One is reminded of Hitler’s rants against humans he called “useless eaters”. Examples in history of attempts to create a society that is disability free are numerous – in Sparta a father had the legal right to terminate a weak child; in Rome the handicapped were raised in the dark.
Christianity introduced the idea that children like these were close to God (Luke 9:48 “…For he who is least among you all will be great.”)
But, somehow the desire to conquer sickness and imperfection is deeply embedded in human nature. When confronted with that which does not fit into our pictures and plans, we become uneasy.
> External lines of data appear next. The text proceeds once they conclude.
Lemma on_miss_ok a t1 t2 page :
  arc_rep a t1 t2 → page ∉ t1 ++ t2 →
  match arc_next page t1 t2 with
  | Some (t1', t2') =>
      ∃ a', on_miss page a = Ok (tt, a', []) ∧ arc_rep a' t1' t2' ∧
        hits a' = hits a ∧ misses a' = misses a + 1
  | None => on_miss page a = UB OutOfBounds
  end.
Proof.
  intros (H1 & H2 & HB1 & HB2 & Hnd & Hlen) Hin. destruct a as [T1a T2a B1a B2a h m]. simpl in *.
  pose proof (qrep_size _ _ H1) as Hs1. pose proof (qrep_size _ _ H2) as Hs2.
  pose proof (qrep_size _ _ HB1) as Hs3.
  rewrite not_elem_of_app in Hin. destruct Hin as [Hin1 Hin2].
  unfold arc_next. rewrite !bool_decide_false by done.
  unfold on_miss, make_room, insert_page. c_run. rewrite Hs1, Hs3. simpl. unfold MAX_FRAMES.
  destruct (decide (length t1 = 3%nat)) as [H3|H3].
  - rewrite H3. simpl. destruct t1 as [|x t1]; [done|]. assert (t2 = []) as -> by (destruct t2; [done|simpl in *; lia]).
    destruct (removeFirst_ok _ _ _ H1) as (q1 & -> & Hq1). simpl in H3. simpl.
    rewrite (qrep_size _ _ Hq1), Hs2. replace (length t1) with 2%nat by lia. simpl.
    destruct (addLast_ok _ _ page Hq1) as (q2 & -> & Hq2); [lia|].
    eexists. split; [done|]. split; [|simpl; lia]. repeat split; try apply Hq2; try apply H2;
      try apply HB1; try apply HB2.
    + rewrite app_nil_r in *. apply NoDup_cons in Hnd as [_ Hnd].
      rewrite <- Permutation_cons_append. constructor; [set_solver|done].
    + rewrite !length_app. simpl in *. lia.
  - destruct (Z.eqb_spec (Z.of_nat (length t1) + Z.of_nat 0) 3); [lia|]. simpl. rewrite ?Hs1, ?Hs2.
    destruct (decide (length t1 + length t2 < 3)%nat) as [Hlt|Hge].
    + destruct (Z.ltb_spec (Z.of_nat (length t1) + Z.of_nat (length t2)) 3); [|lia].
      destruct (addLast_ok _ _ page H1) as (q1 & -> & Hq1); [lia|].
      eexists. split; [done|]. split; [|simpl; lia]. repeat split; try apply Hq1; try apply H2;
        try apply HB1; try apply HB2.
      * rewrite <- app_assoc. simpl. rewrite <- Permutation_middle. constructor; [set_solver|done].
      * rewrite !length_app. simpl in *. lia.
    + destruct (Z.ltb_spec (Z.of_nat (length t1) + Z.of_nat (length t2)) 3); [lia|].
      destruct (decide (length t2 = 3%nat)) as [Ht3|Ht3].
      * destruct (Z.ltb_spec (Z.of_nat (length t2)) 3); [lia|].
        assert (t1 = []) as -> by (destruct t1; [done|simpl in *; lia]).
        unfold removeFirst, addLast. rewrite Hs1. simpl. c_run. 
        change (seqZ 0 (-1)) with (@nil Z). simpl. by unfold aset.
      * destruct (Z.ltb_spec (Z.of_nat (length t2)) 3); [|lia].
        destruct t2 as [|x t2]; [simpl in *; lia|].
        destruct (removeFirst_ok _ _ _ H2) as (q2 & -> & Hq2).
        destruct (addLast_ok _ _ page H1) as (q1 & -> & Hq1); [simpl in *; lia|].
        eexists. split; [done|]. split; [|simpl; lia]. repeat split; try apply Hq1; try apply Hq2;
          try apply HB1; try apply HB2.
        -- rewrite <- Permutation_middle in Hnd. apply NoDup_cons in Hnd as [_ Hnd].
           simpl. rewrite <- app_assoc. simpl. rewrite <- Permutation_middle.
           constructor; [set_solver|done].
        -- rewrite !length_app. simpl in *. lia.
Qed.

(** Every request to the simplified ARC does exactly [arc_next], keeps the
    resident pages distinct and at most three, and counts one hit or one miss;
    the ghost lists stay empty.  The one exception: a miss while all three
    pages are in [T2] makes [t1Size] negative and writes outside [T1]. *)
Theorem arc_request_correct (a : ARC) (t1 t2 : list Z) (i page : Z) :
  arc_rep a t1 t2 →
  match arc_next page t1 t2 with
  | Some (t1', t2') =>
      ∃ a' o, request (i, page) a = Ok (tt, a', o) ∧ arc_rep a' t1' t2' ∧
        hits a' = hits a + (if bool_decide (page ∈ t1 ++ t2) then 1 else 0) ∧
        hits a' + misses a' = hits a + misses a + 1
  | None => request (i, page) a = UB OutOfBounds
  end.
Proof.
  intros Ha. pose proof Ha as (H1 & H2 & _). unfold request.
  assert (∀ B (f : bool → bool → C ARC B),
    (a ← get; in1 ← lift (contains (T1 a) page);
     in2 ← lift (if in1 : bool then Ok true else contains (T2 a) page); f in1 in2) a =
    f (bool_decide (page ∈ t1)) (bool_decide (page ∈ t1 ++ t2)) a) as Hrun.
  { intros B f. c_run. rewrite (contains_ok _ _ _ H1), (contains_ok _ _ _ H2).
    rewrite (bool_decide_ext (page ∈ t1 ++ t2) (page ∈ t1 ∨ page ∈ t2)) by apply elem_of_app.
    rewrite bool_decide_or. destruct (bool_decide (page ∈ t1)), (bool_decide (page ∈ t2)); simpl;
      by destruct (f _ _ a) as [[[? ?] ?]|]. }
  rewrite (Hrun _ (λ in1 in2 : bool, if in2 then _ else _)). clear Hrun.
  case_bool_decide as Hin.
  - destruct (on_hit_ok a t1 t2 page Ha Hin) as (a' & t1' & t2' & Hhit & -> & Ha' & Hh & Hm).
    destruct (printARC_ok a' t1' t2' Ha') as [o Ho]. exists a'. eexists.
    split; [eapply bind_Ok; [exact Hhit|]; eapply bind_Ok; [done|exact Ho]|]. split; [done|]. lia.
  - pose proof (on_miss_ok a t1 t2 page Ha Hin) as Hmiss.
    destruct (arc_next page t1 t2) as [[t1' t2']|].
    + destruct Hmiss as (a' & Hmiss & Ha' & Hh & Hm).
      destruct (printARC_ok a' t1' t2' Ha') as [o Ho]. exists a'. eexists.
      split; [eapply bind_Ok; [exact Hmiss|]; eapply bind_Ok; [done|exact Ho]|]. split; [done|]. lia.
    + unfold mbind, C_bind. by rewrite Hmiss.
Qed.

Lemma arc_init : arc_rep init [] [].
Proof. repeat split; [constructor|simpl; lia]. Qed.

Lemma arc_request_correct_witness :
  ∃ a' o, request (0, 7) init = Ok (tt, a', o) ∧ arc_rep a' [7] [].
Proof.
  destruct (arc_request_correct init [] [] 0 7 arc_init) as (a' & o & ? & ? & _). eauto.
Defined.

(** Six requests fill [T2]; the seventh writes to [T1[-1]]. *)
Example arc_overflow :
  is_ok (for_each request (imap (λ i p, (Z.of_nat i, p)) [1; 1; 2; 2; 3; 3]) init) = true ∧
  for_each request (imap (λ i p, (Z.of_nat i, p)) [1; 1; 2; 2; 3; 3; 4]) init = UB OutOfBounds.
Proof. split; vm_compute; reflexivity. Qed.

End ArcTheorems.

Example page_replacement_mains :
  is_ok SimArc.main && is_ok (LruC.main LruC.init) && is_ok (Clock.main Clock.init) &&
  is_ok (BufferPool.main 5 [1; 2; 1; 3; 4] 2 BufferPool.start) = true.
Proof. vm_compute. reflexivity. Qed.
(** [relink] fills the hole of a path with [y] instead of [x]. *)
Lemma relink_ok s ctx x y :
  ctx_at (NIL s) (mem s) ctx x → x ≠ NIL s → NoDup (NIL s :: ctx_locs ctx) → x ∉ ctx_locs ctx →
  ∃ s', relink (top (NIL s) ctx) x y s = Ok (tt, s', []) ∧ ctx_at (NIL s) (mem s') ctx y ∧
    changes (ctx_locs ctx) s s' ∧
    root s' = (match ctx with [] => y | _ => root s end).
Proof.
  intros Hc Hx Hnd Hxc. unfold relink. destruct ctx as [|f ctx].
  - exists (mkstate (NIL s) y (mem s)). split.
    { unfold mbind, C_bind, get. simpl. by rewrite decide_True by done. }
    split; [done|]. by split.
  - assert (step_loc f ≠ NIL s) as Hf.
    { apply NoDup_cons in Hnd as [Hn _]. unfold ctx_locs in Hn. destruct f; simpl in *; set_solver. }
    unfold ctx_locs in *. simpl in Hnd, Hxc. fold (ctx_locs ctx) in *.
    apply NoDup_cons in Hnd as [_ Hnd].
    destruct f as [g c k b|g c k b]; simpl in *; destruct Hc as (Hg & Hb & Hc);
      apply NoDup_cons in Hnd as [Hgn Hnd];
      assert (∀ l n, l ∈ locs b ++ ctx_locs ctx → <[g := n]> (mem s) !! l = mem s !! l) as Hkeep
        by (intros l n Hl; apply lookup_insert_ne; set_solver).
    + eexists. split.
      { refine (bind_Ok _ _ _ _ _ [] _ _ [] eq_refl _). rewrite decide_False by done.
        refine (bind_Ok _ _ _ _ _ [] _ _ [] (rb_rd_ok _ _ _ Hg) _). simpl.
        rewrite decide_True by done. apply (set_left_ok _ _ _ _ Hg). }
      simpl. rewrite lookup_insert_eq. split; [split; [done|split]|split; [|done]].
      * eapply tree_at_ext; [|done]. intros l Hl. apply Hkeep. set_solver.
      * eapply ctx_at_ext; [|done]. intros l Hl. apply Hkeep. set_solver.
      * split; [done|]. split; [by eapply rb_dom_write|]. simpl. intros l Hl. apply lookup_insert_ne.
        unfold ctx_locs in Hl. simpl in Hl. set_solver.
    + eexists. split.
      { refine (bind_Ok _ _ _ _ _ [] _ _ [] eq_refl _). rewrite decide_False by done.
        refine (bind_Ok _ _ _ _ _ [] _ _ [] (rb_rd_ok _ _ _ Hg) _). simpl.
        rewrite decide_False by (destruct b; simpl in *; set_solver).
        apply (set_right_ok _ _ _ _ Hg). }
      simpl. rewrite lookup_insert_eq. split; [split; [done|split]|split; [|done]].
      * eapply tree_at_ext; [|done]. intros l Hl. apply Hkeep. set_solver.
      * eapply ctx_at_ext; [|done]. intros l Hl. apply Hkeep. set_solver.
      * split; [done|]. split; [by eapply rb_dom_write|]. simpl. intros l Hl. apply lookup_insert_ne.
        unfold ctx_locs in Hl. simpl in Hl. set_solver.
Qed.

(** *** Rotations *)

(** An operation on the tree leaves [NIL] alone. *)
Definition keeps (s s' : state) : Prop := NIL s' = NIL s ∧ mem s' !! NIL s = mem s !! NIL s.

Lemma keeps_trans s1 s2 s3 : keeps s1 s2 → keeps s2 s3 → keeps s1 s3.
Proof. intros [H1 H2] [H3 H4]. split; congruence. Qed.

(** How to build [rep] for a plugged tree. *)
Lemma rep_plug s s' ctx t t' :
  rep s (plug ctx t) → NIL s' = NIL s →
  mem s' !! NIL s = mem s !! NIL s →
  ctx_at (NIL s) (mem s') ctx (pt (NIL s) t') → tree_at (NIL s) (mem s') (top (NIL s) ctx) t' →
  locs t' ≡ₚ locs t → dom (mem s') = dom (mem s) →
  root s' = (match ctx with [] => pt (NIL s) t' | _ => root s end) →
  rep s' (plug ctx t').
Proof.
  intros [Ht Hr Hnd (n & Hn & Hcol) Hdom] Hnil Hkeep Hc Ht' Hl Hd Hroot.
  assert (locs (plug ctx t') ≡ₚ locs (plug ctx t)) as Hp by (by rewrite !locs_plug, Hl).
  constructor; rewrite Hnil.
  - by apply tree_at_plug.
  - rewrite Hroot. destruct ctx as [|f ctx]; [done|]. rewrite Hr. by apply pt_plug.
  - by rewrite Hp.
  - rewrite Hkeep. eauto.
  - rewrite Hd, Hdom. simpl. f_equal. by apply list_to_set_perm_L.
Qed.

(** The memory of a tree seen through a path. *)
Lemma rep_focus s ctx t :
  rep s (plug ctx t) →
  ctx_at (NIL s) (mem s) ctx (pt (NIL s) t) ∧ tree_at (NIL s) (mem s) (top (NIL s) ctx) t ∧
  NoDup (NIL s :: ctx_locs ctx ++ locs t).
Proof.
  intros Hr. pose proof (rep_tree _ _ Hr) as Ht. apply tree_at_plug in Ht as [Hc Ht].
  pose proof (rep_nodup _ _ Hr) as Hnd. rewrite locs_plug in Hnd. done.
Qed.

(** Facts of disjointness that the rotations use: [x] and [y] are rotated, [B]
    changes sides, [C] is the path, [A] and [D] stay. *)
Record apart (n x y : loc) (C A B D : list loc) : Prop := mkapart {
  apart_xy : x ≠ y; apart_xn : x ≠ n; apart_yn : y ≠ n;
  apart_xB : x ∉ B; apart_yB : y ∉ B; apart_xC : x ∉ C; apart_yC : y ∉ C;
  apart_nB : NoDup (n :: B); apart_nC : NoDup (n :: C);
  apart_C l : l ∈ C → l ≠ x ∧ l ≠ y ∧ l ∉ B;
  apart_B l : l ∈ B → l ≠ x ∧ l ≠ y ∧ l ∉ C;
  apart_AD l : l ∈ A ∨ l ∈ D ∨ l = n → l ≠ x ∧ l ≠ y ∧ (l ∉ B) ∧ l ∉ C
}.

Lemma NoDup_apart n x y C A B D :
  NoDup (n :: C ++ x :: A ++ y :: B ++ D) → apart n x y C A B D.
Proof.
  intros [Hn (HC & HCr & [Hx (HA & HAr & [Hy (HB & HBD & HD)%NoDup_app]%NoDup_cons)%NoDup_app]
    %NoDup_cons)%NoDup_app]%NoDup_cons.
  rewrite !elem_of_app, !elem_of_cons, !elem_of_app, !elem_of_cons, !elem_of_app in Hn.
  rewrite !elem_of_app, !elem_of_cons, !elem_of_app in Hx. rewrite !elem_of_app in Hy.
  assert (∀ l, l ∈ C → l ≠ x ∧ (l ∉ A) ∧ l ≠ y ∧ (l ∉ B) ∧ l ∉ D) as HC'.
  { intros l Hl. specialize (HCr l Hl).
    rewrite !elem_of_cons, !elem_of_app, !elem_of_cons, !elem_of_app in HCr. tauto. }
  assert (∀ l, l ∈ A → l ≠ y ∧ (l ∉ B) ∧ l ∉ D) as HA'.
  { intros l Hl. specialize (HAr l Hl). rewrite !elem_of_cons, !elem_of_app in HAr. tauto. }
  constructor; try (by intros ->; tauto); try tauto.
  - intros Hq. by destruct (HC' x Hq).
  - intros Hq. destruct (HC' y Hq) as (_ & _ & ? & _). done.
  - constructor; [tauto|done].
  - constructor; [tauto|done].
  - intros l Hl. destruct (HC' l Hl). tauto.
  - intros l Hl. split; [intros ->; tauto|]. split; [intros ->; tauto|].
    intros Hq. destruct (HC' l Hq). tauto.
  - intros l [Hl|[Hl| ->]].
    + destruct (HA' l Hl) as (? & ? & ?). split; [intros ->; tauto|]. split; [done|].
      split; [done|]. intros Hq. destruct (HC' l Hq). tauto.
    + split; [intros ->; tauto|]. split; [intros ->; tauto|].
      split; [intros Hq; by apply (HBD l)|]. intros Hq. destruct (HC' l Hq). tauto.
    + split; [intros ->; tauto|]. split; [intros ->; tauto|]. tauto.
Qed.

Lemma rotated_perm (x y : loc) (A B D : list loc) :
  y :: (x :: A ++ B) ++ D ≡ₚ x :: A ++ y :: B ++ D.
Proof. rewrite <- Permutation_middle. simpl. rewrite <- app_assoc. apply perm_swap. Qed.

(** The memory after a rotation, from the lookups that matter; the rotated
    tree [t'] has the nodes of [t]. *)
Lemma rotate_finish s ctx t t' n x y A B D (h2 h3 h4 h5 : gmap loc RBNode) :
  rep s (plug ctx t) → NIL s = n → apart n x y (ctx_locs ctx) A B D →
  (∀ l, l ≠ x → l ≠ y → l ∉ B → h2 !! l = mem s !! l) →
  (∀ l, l ≠ x → l ≠ y → h3 !! l = h2 !! l) →
  (∀ l, l ∉ ctx_locs ctx → h4 !! l = h3 !! l) →
  (∀ l, l ≠ x → l ≠ y → h5 !! l = h4 !! l) →
  ctx_at n h4 ctx (pt n t') → dom h5 = dom (mem s) → locs t' ≡ₚ locs t →
  ((∀ p u, (∀ l, l ∈ locs u → l ∈ A ∨ l ∈ D ∨ l = n) → tree_at n (mem s) p u → tree_at n h5 p u) →
   (∀ p u, (∀ l, l ∈ locs u → l ∈ B) → tree_at n h2 p u → tree_at n h5 p u) →
   tree_at n h5 (top n ctx) t') →
  let s' := mkstate n (match ctx with [] => pt n t' | _ => root s end) h5 in
  rep s' (plug ctx t') ∧ keeps s s'.
Proof.
  intros Hr <- Hap H2 H3 H4 H5 Hctx Hdom Hl Htree s'.
  assert (∀ l, l ∈ A ∨ l ∈ D ∨ l = NIL s → h5 !! l = mem s !! l) as HAD.
  { intros l Hin. destruct (apart_AD _ _ _ _ _ _ _ Hap l Hin) as (? & ? & ? & ?).
    by rewrite H5, H4, H3, H2. }
  assert (∀ l, l ∈ B → h5 !! l = h2 !! l) as HB.
  { intros l Hin. destruct (apart_B _ _ _ _ _ _ _ Hap l Hin) as (? & ? & ?).
    by rewrite H5, H4, H3. }
  assert (mem s' !! NIL s = mem s !! NIL s) as Hnil by (apply HAD; auto).
  split; [|by split]. eapply (rep_plug s); [exact Hr|done|done| | |done|done|done].
  - eapply ctx_at_ext; [|exact Hctx]. intros l Hin.
    destruct (apart_C _ _ _ _ _ _ _ Hap l Hin) as (? & ? & ?). by apply H5.
  - apply Htree.
    + intros p u Hin Hu. eapply tree_at_ext; [|exact Hu]. auto.
    + intros p u Hin Hu. eapply tree_at_ext; [|exact Hu]. auto.
Qed.

Lemma leftRotate_ok s ctx x cx kx a y cy ky b c :
  rep s (plug ctx (T x cx kx a (T y cy ky b c))) →
  ∃ s', leftRotate x s = Ok (tt, s', []) ∧
    rep s' (plug ctx (T y cy ky (T x cx kx a b) c)) ∧ keeps s s'.
Proof.
  intros Hr. destruct (rep_focus _ _ _ Hr) as (Hc & (Hx & Ha & Hy & Hb & Hcc) & Hnd).
  simpl in Hc, Hx, Hnd. apply NoDup_apart in Hnd as Hap.
  pose proof Hap as [Hxy Hxn Hyn HxB HyB HxC HyC HnB HnC HC HB HAD].
  set (h1 := <[x := mkRB kx cx (pt (NIL s) a) (pt (NIL s) b) (top (NIL s) ctx)]> (mem s)).
  destruct (reparent_ok (mkstate (NIL s) (root s) h1) b y x) as (s2 & Hs2 & Hb2 & (Hn2 & Hd2 & Hk2) & Hr2);
    [|done|].
  { eapply tree_at_ext; [|exact Hb]. intros l Hl. apply lookup_insert_ne.
    destruct (HB l Hl). congruence. }
  destruct s2 as [n2 r2 h2]. simpl in Hn2, Hr2, Hd2, Hk2, Hb2, Hs2. subst n2 r2.
  assert (h2 !! x = Some (mkRB kx cx (pt (NIL s) a) (pt (NIL s) b) (top (NIL s) ctx))) as Hx2
    by (rewrite Hk2 by done; apply lookup_insert_eq).
  assert (h2 !! y = Some (mkRB ky cy (pt (NIL s) b) (pt (NIL s) c) x)) as Hy2
    by (rewrite Hk2 by done; unfold h1; by rewrite lookup_insert_ne).
  set (h3 := <[y := mkRB ky cy (pt (NIL s) b) (pt (NIL s) c) (top (NIL s) ctx)]> h2).
  destruct (relink_ok (mkstate (NIL s) (root s) h3) ctx x y)
    as (s4 & Hs4 & Hc4 & (Hn4 & Hd4 & Hk4) & Hr4); [|done|done|done|].
  { simpl. eapply ctx_at_ext; [|exact Hc]. intros l Hl. destruct (HC l Hl) as (? & ? & ?).
    unfold h3. rewrite lookup_insert_ne, Hk2 by done. by apply lookup_insert_ne. }
  destruct s4 as [n4 r4 h4]. simpl in Hn4, Hr4, Hd4, Hk4, Hc4, Hs4. subst n4 r4.
  assert (h4 !! y = Some (mkRB ky cy (pt (NIL s) b) (pt (NIL s) c) (top (NIL s) ctx))) as Hy4
    by (rewrite Hk4 by done; apply lookup_insert_eq).
  assert (h4 !! x = Some (mkRB kx cx (pt (NIL s) a) (pt (NIL s) b) (top (NIL s) ctx))) as Hx4
    by (rewrite Hk4 by done; unfold h3; by rewrite lookup_insert_ne).
  set (h5 := <[x := mkRB kx cx (pt (NIL s) a) (pt (NIL s) b) y]>
    (<[y := mkRB ky cy x (pt (NIL s) c) (top (NIL s) ctx)]> h4)).
  exists (mkstate (NIL s) (match ctx with [] => y | _ => root s end) h5). split.
  - unfold leftRotate.
    refine (bind_Ok _ _ _ _ _ [] _ _ [] (rb_rd_ok _ _ _ Hx) _). simpl.
    refine (bind_Ok _ _ _ _ _ [] _ _ [] (rb_rd_ok _ _ _ Hy) _). simpl.
    refine (bind_Ok _ _ _ _ _ [] _ _ [] (set_right_ok _ _ _ _ Hx) _). simpl.
    refine (bind_Ok _ _ _ _ _ [] _ _ [] Hs2 _).
    refine (bind_Ok _ _ _ _ _ [] _ _ [] (rb_rd_ok (mkstate _ _ h2) _ _ Hx2) _). simpl.
    refine (bind_Ok _ _ _ _ _ [] _ _ [] (set_parent_ok (mkstate _ _ h2) _ _ _ Hy2) _). simpl.
    refine (bind_Ok _ _ _ _ _ [] _ _ [] Hs4 _).
    refine (bind_Ok _ _ _ _ _ [] _ _ [] (set_left_ok (mkstate _ _ h4) _ _ _ Hy4) _). simpl.
    etransitivity; [apply (set_parent_ok _ _ (mkRB kx cx (pt (NIL s) a) (pt (NIL s) b) (top (NIL s) ctx)));
      simpl; by rewrite lookup_insert_ne|].
    simpl. unfold h5. by destruct ctx.
  - apply (rotate_finish s ctx (T x cx kx a (T y cy ky b c)) (T y cy ky (T x cx kx a b) c) (NIL s)
      x y (locs a) (locs b) (locs c) h2 h3 h4 h5); try done.
    + intros l ? ? ?. rewrite Hk2 by done. by apply lookup_insert_ne.
    + intros l ? ?. by apply lookup_insert_ne.
    + intros l ? ?. unfold h5. by rewrite !lookup_insert_ne.
    + unfold h5. erewrite rb_dom_write by (by rewrite lookup_insert_ne).
      rewrite (rb_dom_write _ _ _ _ Hy4), Hd4. unfold h3. rewrite (rb_dom_write _ _ _ _ Hy2), Hd2.
      apply (rb_dom_write _ _ _ _ Hx).
    + apply rotated_perm.
    + intros HADt HBt. simpl. unfold h5 at 1 2. rewrite lookup_insert_ne, !lookup_insert_eq by done.
      split; [done|]. split; [split; [done|split]|]; [apply HADt|apply HBt|apply HADt]; auto.
Qed.

Lemma mirrored_perm (y x : loc) (A B D : list loc) :
  y :: x :: (A ++ B) ++ D ≡ₚ y :: D ++ x :: B ++ A.
Proof.
  apply perm_skip. rewrite (Permutation_app_comm D). simpl. apply perm_skip.
  by rewrite (Permutation_app_comm B).
Qed.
And try to make our own plans.
In Isaiah 45, God’s plan for the salvation of Israel and the world, is revealed. Verse 9-10 (from the Jewish Study Bible), reads: “Shame on him who argues with his Maker, though naught but a potsherd of earth! Shall the clay say to the potter, “What are you doing? Your work has no handles”? Shame on him who asks his father, “What are you begetting?” Or a woman, “What are you bearing?””
What seems of no importance and little value to the world, is a precious pearl of great price to the LORD.